◆ About this exercise ◆
Word for word, transcribe the data below from the line with "Lemma sim_event A" to the line with "intros W Hr Hf Hn H. unfold live_event.", keeping both of those lines.

---------- Given records

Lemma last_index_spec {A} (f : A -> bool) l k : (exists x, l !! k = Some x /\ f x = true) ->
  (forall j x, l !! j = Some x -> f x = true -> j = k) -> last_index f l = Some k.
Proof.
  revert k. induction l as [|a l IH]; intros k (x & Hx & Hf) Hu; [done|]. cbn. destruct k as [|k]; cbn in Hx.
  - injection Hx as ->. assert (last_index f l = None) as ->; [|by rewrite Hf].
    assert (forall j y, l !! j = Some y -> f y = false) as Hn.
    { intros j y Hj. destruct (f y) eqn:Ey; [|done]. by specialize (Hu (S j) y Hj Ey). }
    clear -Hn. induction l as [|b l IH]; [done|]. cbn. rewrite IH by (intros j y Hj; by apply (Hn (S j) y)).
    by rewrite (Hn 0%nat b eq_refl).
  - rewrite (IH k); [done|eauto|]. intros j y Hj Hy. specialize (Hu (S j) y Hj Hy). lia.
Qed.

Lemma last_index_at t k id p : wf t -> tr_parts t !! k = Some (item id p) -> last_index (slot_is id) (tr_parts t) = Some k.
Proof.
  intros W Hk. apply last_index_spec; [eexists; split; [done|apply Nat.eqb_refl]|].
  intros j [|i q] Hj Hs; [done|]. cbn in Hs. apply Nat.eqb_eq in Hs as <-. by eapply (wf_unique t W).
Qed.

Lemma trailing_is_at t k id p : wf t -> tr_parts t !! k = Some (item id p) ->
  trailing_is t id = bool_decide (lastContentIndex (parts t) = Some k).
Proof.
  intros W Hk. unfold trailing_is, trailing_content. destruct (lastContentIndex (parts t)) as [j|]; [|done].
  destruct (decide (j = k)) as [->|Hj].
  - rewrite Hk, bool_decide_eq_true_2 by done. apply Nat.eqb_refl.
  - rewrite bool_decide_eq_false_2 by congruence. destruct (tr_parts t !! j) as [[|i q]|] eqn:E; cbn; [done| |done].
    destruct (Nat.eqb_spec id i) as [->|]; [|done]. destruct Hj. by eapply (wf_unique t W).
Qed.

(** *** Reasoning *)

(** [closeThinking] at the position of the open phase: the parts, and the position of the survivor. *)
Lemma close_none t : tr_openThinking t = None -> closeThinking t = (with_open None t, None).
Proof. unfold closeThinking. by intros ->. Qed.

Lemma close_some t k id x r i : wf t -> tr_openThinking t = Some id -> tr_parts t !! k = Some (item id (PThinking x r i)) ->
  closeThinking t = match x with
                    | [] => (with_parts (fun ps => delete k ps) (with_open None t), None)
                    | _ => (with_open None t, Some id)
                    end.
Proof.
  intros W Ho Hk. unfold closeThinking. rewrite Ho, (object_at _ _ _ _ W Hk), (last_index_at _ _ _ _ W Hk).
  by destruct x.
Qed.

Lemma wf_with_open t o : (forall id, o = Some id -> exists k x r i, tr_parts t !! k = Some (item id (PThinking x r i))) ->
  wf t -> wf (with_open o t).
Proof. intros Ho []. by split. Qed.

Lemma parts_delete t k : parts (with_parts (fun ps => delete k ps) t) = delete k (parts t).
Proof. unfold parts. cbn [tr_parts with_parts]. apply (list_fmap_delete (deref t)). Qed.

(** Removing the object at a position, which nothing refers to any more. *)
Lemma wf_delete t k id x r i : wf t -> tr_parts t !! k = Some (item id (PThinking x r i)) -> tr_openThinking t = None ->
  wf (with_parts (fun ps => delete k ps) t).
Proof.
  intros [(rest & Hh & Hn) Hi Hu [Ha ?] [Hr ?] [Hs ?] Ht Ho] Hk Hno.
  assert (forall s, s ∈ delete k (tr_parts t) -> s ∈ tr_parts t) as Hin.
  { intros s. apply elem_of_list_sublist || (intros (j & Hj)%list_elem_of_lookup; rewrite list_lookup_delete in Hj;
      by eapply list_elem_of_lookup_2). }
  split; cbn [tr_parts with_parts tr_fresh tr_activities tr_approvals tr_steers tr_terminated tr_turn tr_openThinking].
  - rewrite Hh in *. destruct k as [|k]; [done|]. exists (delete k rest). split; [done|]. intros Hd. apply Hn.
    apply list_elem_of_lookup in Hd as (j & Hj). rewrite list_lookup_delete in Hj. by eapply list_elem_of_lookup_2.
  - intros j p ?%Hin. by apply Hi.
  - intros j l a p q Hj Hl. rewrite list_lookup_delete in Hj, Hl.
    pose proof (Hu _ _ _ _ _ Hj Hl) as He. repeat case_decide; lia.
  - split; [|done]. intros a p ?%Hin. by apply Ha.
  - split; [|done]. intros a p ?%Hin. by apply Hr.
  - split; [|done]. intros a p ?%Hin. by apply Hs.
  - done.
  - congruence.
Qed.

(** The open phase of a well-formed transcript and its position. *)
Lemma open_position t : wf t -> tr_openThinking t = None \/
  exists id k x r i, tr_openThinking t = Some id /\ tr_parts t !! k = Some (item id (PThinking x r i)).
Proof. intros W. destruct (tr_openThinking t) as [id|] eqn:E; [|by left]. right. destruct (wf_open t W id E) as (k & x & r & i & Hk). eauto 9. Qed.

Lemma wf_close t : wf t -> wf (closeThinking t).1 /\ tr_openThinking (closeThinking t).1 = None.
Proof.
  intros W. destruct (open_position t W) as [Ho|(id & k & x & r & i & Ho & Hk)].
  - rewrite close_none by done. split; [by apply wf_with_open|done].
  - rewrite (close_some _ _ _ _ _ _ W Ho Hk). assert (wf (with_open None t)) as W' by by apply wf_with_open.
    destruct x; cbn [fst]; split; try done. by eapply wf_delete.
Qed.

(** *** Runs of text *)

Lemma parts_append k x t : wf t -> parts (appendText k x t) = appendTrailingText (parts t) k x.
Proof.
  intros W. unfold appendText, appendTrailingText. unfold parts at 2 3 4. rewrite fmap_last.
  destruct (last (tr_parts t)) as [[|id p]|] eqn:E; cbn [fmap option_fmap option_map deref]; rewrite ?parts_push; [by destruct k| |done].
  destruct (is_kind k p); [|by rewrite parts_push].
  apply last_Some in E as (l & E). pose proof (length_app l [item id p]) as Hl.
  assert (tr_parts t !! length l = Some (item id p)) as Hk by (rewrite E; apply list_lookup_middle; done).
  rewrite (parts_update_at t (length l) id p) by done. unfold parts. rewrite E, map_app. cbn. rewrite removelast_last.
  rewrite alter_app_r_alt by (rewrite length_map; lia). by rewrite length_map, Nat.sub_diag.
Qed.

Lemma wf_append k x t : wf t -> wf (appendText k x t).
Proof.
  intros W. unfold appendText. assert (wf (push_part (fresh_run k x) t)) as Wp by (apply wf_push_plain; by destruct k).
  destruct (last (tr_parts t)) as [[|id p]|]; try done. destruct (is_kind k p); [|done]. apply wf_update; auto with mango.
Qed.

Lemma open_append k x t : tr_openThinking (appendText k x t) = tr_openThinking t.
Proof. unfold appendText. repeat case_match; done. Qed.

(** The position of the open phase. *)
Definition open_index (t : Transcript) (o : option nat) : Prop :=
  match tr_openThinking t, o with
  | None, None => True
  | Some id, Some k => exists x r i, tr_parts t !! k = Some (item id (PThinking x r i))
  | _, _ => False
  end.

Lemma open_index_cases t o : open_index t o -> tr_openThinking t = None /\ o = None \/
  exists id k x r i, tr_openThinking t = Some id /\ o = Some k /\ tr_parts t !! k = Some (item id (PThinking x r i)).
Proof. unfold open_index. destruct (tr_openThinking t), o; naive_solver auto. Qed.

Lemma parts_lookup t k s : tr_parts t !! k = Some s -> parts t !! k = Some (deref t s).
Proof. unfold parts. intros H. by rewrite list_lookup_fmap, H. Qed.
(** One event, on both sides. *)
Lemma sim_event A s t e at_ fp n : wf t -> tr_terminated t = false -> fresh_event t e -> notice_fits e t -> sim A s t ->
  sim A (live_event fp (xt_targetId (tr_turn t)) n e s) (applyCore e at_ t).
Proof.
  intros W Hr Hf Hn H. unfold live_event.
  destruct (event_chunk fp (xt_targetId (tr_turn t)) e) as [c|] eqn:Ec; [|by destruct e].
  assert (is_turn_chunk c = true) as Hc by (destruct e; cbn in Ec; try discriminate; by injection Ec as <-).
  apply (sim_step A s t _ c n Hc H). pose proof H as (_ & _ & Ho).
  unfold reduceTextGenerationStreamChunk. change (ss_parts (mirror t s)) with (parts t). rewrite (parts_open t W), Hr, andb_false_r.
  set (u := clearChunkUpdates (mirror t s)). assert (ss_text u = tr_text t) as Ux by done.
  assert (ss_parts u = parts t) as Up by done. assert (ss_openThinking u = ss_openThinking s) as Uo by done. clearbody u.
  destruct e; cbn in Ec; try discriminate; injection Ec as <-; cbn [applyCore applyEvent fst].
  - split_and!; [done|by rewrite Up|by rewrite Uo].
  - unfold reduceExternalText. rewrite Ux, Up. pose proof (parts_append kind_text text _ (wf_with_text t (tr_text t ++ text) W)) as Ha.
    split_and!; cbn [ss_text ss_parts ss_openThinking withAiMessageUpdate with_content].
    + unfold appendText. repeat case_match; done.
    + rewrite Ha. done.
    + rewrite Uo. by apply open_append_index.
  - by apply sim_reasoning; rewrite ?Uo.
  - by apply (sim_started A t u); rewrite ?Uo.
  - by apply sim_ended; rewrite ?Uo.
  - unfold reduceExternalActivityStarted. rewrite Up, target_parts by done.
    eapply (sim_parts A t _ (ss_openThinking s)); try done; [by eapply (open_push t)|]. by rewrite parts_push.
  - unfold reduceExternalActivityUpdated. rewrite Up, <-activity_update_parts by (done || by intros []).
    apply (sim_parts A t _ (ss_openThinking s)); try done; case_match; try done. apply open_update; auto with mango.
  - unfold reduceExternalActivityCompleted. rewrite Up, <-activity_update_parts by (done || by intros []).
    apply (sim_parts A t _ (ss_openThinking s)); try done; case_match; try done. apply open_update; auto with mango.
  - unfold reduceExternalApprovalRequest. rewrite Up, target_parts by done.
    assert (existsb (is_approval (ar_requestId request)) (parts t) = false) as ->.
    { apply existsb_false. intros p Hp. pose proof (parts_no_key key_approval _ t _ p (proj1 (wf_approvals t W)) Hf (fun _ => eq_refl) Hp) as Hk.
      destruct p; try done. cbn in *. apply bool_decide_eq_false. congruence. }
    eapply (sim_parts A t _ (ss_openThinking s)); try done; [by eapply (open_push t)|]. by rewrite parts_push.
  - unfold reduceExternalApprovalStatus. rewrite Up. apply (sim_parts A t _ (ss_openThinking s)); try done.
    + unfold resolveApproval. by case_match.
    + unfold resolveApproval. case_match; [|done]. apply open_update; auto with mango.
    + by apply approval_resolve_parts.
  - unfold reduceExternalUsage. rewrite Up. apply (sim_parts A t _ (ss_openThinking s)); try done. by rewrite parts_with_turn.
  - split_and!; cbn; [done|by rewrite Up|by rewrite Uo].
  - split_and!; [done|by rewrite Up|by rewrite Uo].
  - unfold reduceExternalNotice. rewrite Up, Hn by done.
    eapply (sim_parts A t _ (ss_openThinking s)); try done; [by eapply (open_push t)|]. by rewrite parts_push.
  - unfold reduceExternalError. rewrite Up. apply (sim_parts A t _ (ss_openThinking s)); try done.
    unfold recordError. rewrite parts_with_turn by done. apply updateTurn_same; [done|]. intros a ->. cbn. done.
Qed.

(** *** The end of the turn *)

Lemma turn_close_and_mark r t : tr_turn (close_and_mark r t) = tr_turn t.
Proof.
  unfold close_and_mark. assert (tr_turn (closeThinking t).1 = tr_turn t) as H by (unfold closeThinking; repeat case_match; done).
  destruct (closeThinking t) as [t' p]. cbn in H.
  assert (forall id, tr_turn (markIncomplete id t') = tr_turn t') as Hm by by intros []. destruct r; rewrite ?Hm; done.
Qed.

--------------------

◆ Solution to the exercise ◆
Lemma sim_event A s t e at_ fp n : wf t -> tr_terminated t = false -> fresh_event t e -> notice_fits e t -> sim A s t ->
  sim A (live_event fp (xt_targetId (tr_turn t)) n e s) (applyCore e at_ t).
Proof.
  intros W Hr Hf Hn H. unfold live_event.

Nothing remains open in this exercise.